Hanser Verlagsabend
Abbas Khider und Martin Kordic zu Gast
Über 50 Gäste kamen am Abend des 18. Februar ins Random House Libresso zum Hanser Verlagsabend: Im Gespräch mit seinem Lektor Martin Kordic stellte der deutschsprachige Schriftsteller Abbas Khider seinen neuen Roman «Ohrfeige» vor.
Khider, geboren 1973 in Bagdad, floh 1996 aus dem Irak und lebt nach einer beinahe 5 jährigen Odyssee seit 2000 in Deutschland. Dass er damit nicht in einen «sicheren Hafen» angekommen ist, lässt sich nach der Lektüre seines neuen Romans «Ohrfeige» erahnen. Wie in seinen bei der Edition Nautilus zuvor erschienenen Romanen «Der falsche Inder» (2008), «Die Orangen des Präsidenten» (2011) und «Brief in die Auberginenrepublik» (2013) tauchen in «Ohrfeige» ebenfalls die für Khider typischen Themen und Motive auf: Folter, Flucht, Liebe und Literatur. Auch diesmal gelingt es Khider, seine Themen mit neuen Facetten und Perspektiven darzustellen, so dass die Lektüre von «Ohrfeige» wie jedes seiner Bücher, neue Erkenntnisse und Eindrücke vermittelt.

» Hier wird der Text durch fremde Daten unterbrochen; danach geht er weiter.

Lemma x_pos_inj n i j i' j' :
  n = 3 \/ n = 4 -> j < n -> j' < n ->
  x_pos n (group_width / inject_Z (Z.of_nat n)) i j
  = x_pos n (group_width / inject_Z (Z.of_nat n)) i' j' ->
  i = i' /\ j = j'.
Proof.
  intros Hn Hj Hj' He.
  assert (inject_Z (Z.of_nat i) + offset n j
          == inject_Z (Z.of_nat i') + offset n j')%Q as Hq.
  { change (x_pos n (group_width / inject_Z (Z.of_nat n)) i j
            == x_pos n (group_width / inject_Z (Z.of_nat n)) i' j')%Q.
    by rewrite He. }
  destruct (offset_bounds n j Hn Hj), (offset_bounds n j' Hn Hj').
  assert (i = i') as <-.
  { apply (inject_Z_nat_near i i' (offset n j' - offset n j)); lra. }
  split; [done|]. apply (offset_inj n); [done..|]. lra.
Qed.


Lemma elem_of_enumerate {A} (l : list A) i x :
  (i, x) ∈ enumerate l <-> l !! i = Some x.
Proof.
  unfold enumerate. rewrite elem_of_lookup_imap. split.
  - by intros (i' & y & [= -> ->] & H).
  - intros H. by exists i, x.
Qed.

Lemma elem_of_sorted_keys {V} (d : gmap nat V) k :
  k ∈ sorted_keys d <-> is_Some (d !! k).
Proof.
  unfold sorted_keys. rewrite merge_sort_Permutation, elem_of_elements.
  apply elem_of_dom.
Qed.

Lemma bar_categories_styled b cat :
  cat ∈ bar_categories b ->
  getitem labels cat = Ok (default "" (labels !! cat))
  /\ getitem colors cat = Ok (default "" (colors !! cat)).
Proof.
  destruct b; cbn [bar_categories]; rewrite ?elem_of_cons, elem_of_nil;
    intros H; destruct_or!; subst; done.
Qed.

Lemma foldM_emit_Ok {A} (f : list call -> A -> result (list call))
    (g : A -> list call) l : forall ax r,
  (forall ax x ax', x ∈ l -> f ax x = Ok ax' -> ax' = ax ++ g x) ->
  foldM f l ax = Ok r -> r = ax ++ mjoin (g <$> l).
Proof.
  induction l as [|x l IH]; intros ax r Hf; cbn [foldM fmap list_fmap mjoin list_join].
  - intros [= <-]. by rewrite app_nil_r.
  - destruct (f ax x) as [ax1|e] eqn:E; cbn [rbind]; [|done].
    apply Hf in E as ->; [|left]. intros ->%IH.
    + by rewrite <- app_assoc.
    + intros ax' y ax'' Hy. apply Hf. by right.
Qed.

Lemma bar_height_cases value :
  if decide (- 2 ^ 63 <= value < 2 ^ 63)%Z
  then bar_height value = Ok (PyInt value)
  else bar_height value = Raise OverflowError.
Proof.
  unfold bar_height. destruct (decide _) as [H|H].
  - rewrite (proj2 (Z.leb_le _ _)), (proj2 (Z.ltb_lt _ _)); [done|lia..].
  - destruct (Z.leb_spec (- 2 ^ 63) value), (Z.ltb_spec value (2 ^ 63)); [lia|done..].
Qed.

(** One pass of the inner loop of [draw_bars]: the bar of one cell and
    its annotation, or [OverflowError] for a time outside int64. *)
Lemma draw_bars_cell data b n w i opt j cat row ax :
  data !! opt = Some row -> cat ∈ bar_categories b ->
  (row <-r getitem data opt ;;
   let value := default 0%Z (row !! cat) in
   label <-r (if (i =? 0)%nat then getitem labels cat else Ok "") ;;
   color <-r getitem colors cat ;;
   height <-r bar_height value ;;
   let ax := ax ++ [Bar (x_pos n w i j) height (w - (2 # 100))%Q label color] in
   Ok (if (0 <? value)%Z
       then ax ++ [Annotate (Plain (pretty value)) (x_pos n w i j) (PyInt value)]
       else ax))
  = (_ <-r bar_height (default 0%Z (cell data opt cat)) ;;
     Ok (ax ++ bar_cell data n w i opt j cat)).
Proof.
  intros Hrow Hcat. destruct (bar_categories_styled b cat Hcat) as [Hl Hc].
  unfold getitem at 1. rewrite Hrow. cbn [rbind]. rewrite Hc.
  unfold bar_cell, cell. rewrite Hrow. cbn [mbind option_bind].
  pose proof (bar_height_cases (default 0%Z (row !! cat))) as Hh.
  destruct (decide _); rewrite Hh; cbn [rbind].
  - destruct (i =? 0)%nat; [rewrite Hl|]; cbn [rbind];
      destruct (0 <? default 0%Z (row !! cat))%Z; by rewrite <- ?app_assoc.
  - by destruct (i =? 0)%nat; [rewrite Hl|].
Qed.

Lemma draw_bars_Ok data b w calls :
  let n := length (bar_categories b) in
  draw_bars data (bar_categories b) (sorted_keys data) w = Ok calls ->
  calls =
     mjoin ((fun '(i, opt) =>
                mjoin ((fun '(j, cat) => bar_cell data n w i opt j cat)
                        <$> enumerate (bar_categories b)))
             <$> enumerate (sorted_keys data)).
Proof.
  intros n H. unfold draw_bars in H. fold n in H.
  eapply (foldM_emit_Ok _ (fun '(i, opt) =>
                mjoin ((fun '(j, cat) => bar_cell data n w i opt j cat)
                        <$> enumerate (bar_categories b)))) in H; [exact H|].
  intros ax [i opt] ax' Hi Hax. apply elem_of_enumerate in Hi.
  assert (is_Some (data !! opt)) as [row Hrow].
  { apply elem_of_sorted_keys. by eapply list_elem_of_lookup_2. }
  eapply (foldM_emit_Ok _ (fun '(j, cat) => bar_cell data n w i opt j cat));
    [|exact Hax].
  intros ax1 [j cat] ax2 Hj Hs. apply elem_of_enumerate in Hj.
  assert (cat ∈ bar_categories b) as Hcat by (by eapply list_elem_of_lookup_2).
  apply (eq_trans (eq_sym (draw_bars_cell data b n w i opt j cat row ax1 Hrow Hcat)))
    in Hs.
  destruct (bar_height _); cbn [rbind] in Hs; [|done]. by injection Hs as <-.
Qed.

Anders als die vorherigen Bücher, erzählt «Ohrfeige» nun vom Leben als Flüchtling in Deutschland nach der eigentlichen Flucht. Obwohl Khider immer wieder mit seinem ironischen, herzlichen Humor aufwartet, ist das, was den Leser erwartet, verstörend. Zum einen zeigt der Autor, wie schwierig das Leben der Flüchtlinge in Deutschland ist. Es ist geprägt von existentiellen Sorgen über den Aufenthaltsstatus, von Geldnöten und Verständnisschwierigkeiten, der Willkür der Residenzpflicht sowie vom befremdlichen Leben in einer fremden Gesellschaft, die, wenn Du Glück hast, Dich zwar als Flüchtling aufnimmt, die Dich aber trotzdem, «geschützt» durch absurde Gesetze niemals als wirklichen Teil der Gesellschaft akzeptiert, geschweige denn integrieren lässt, von Dir aber permanent Integration einfordert. Langeweile sowie Perspektivlosigkeit bestimmen zu einem großen Teil das Leben.
Allein, Khiders Blick geht noch weiter und was er noch zeigt, mag uns ebenfalls kaum gefallen. Er zeigt, dass Flüchtlinge ganz normale Menschen sind. Mit einem jegliche Verklärung bekämpfenden Realismus räumt Khider mit dem Klischee auf, Flüchtlinge sind Helden, wie wir sie uns wünschen: Intellektuelle, Schriftsteller, Ärzte, politische Aktivisten für Menschrechte oder Meinungsfreiheit. …Flüchtlinge können einfach auch Lügner, Kriminelle, Faule, Bornierte und Kiffer sein. Ganz so, wie es sie in jeder Gesellschaft gibt. Das so darzustellen, ist an keiner Stelle unsolidarisch, denn Khider öffnet einerseits damit den Spiegel zu «unseren» Projektionen und anderseits öffnet es ein Verständnis zu den Flüchtlingen: Die Menschen, die zu uns kommen, sind Menschen, wie wir. Sie wollen einfach nur Leben, aber dort, wo sie herkommen, ist das unmöglich. Deshalb entscheiden sie sich zu einer lebensgefährlichen Flucht. Erst durch das, was sie dabei erleben, werden sie zu Helden. Erzwungenermaßen. Mit dieser Erkenntnis beginnt Solidarität wirklich.
Vielen Dank, lieber Abbas Khider und lieber Martin Kordic für diesen sehr schönen gelungenen Abend der Begegnung. Natürlich auch ein ganz großes Dankeschön an den Hanser Verlag, der diesen Abend ermöglichte und u.a. mit vielen Leseexemplaren unterstützte.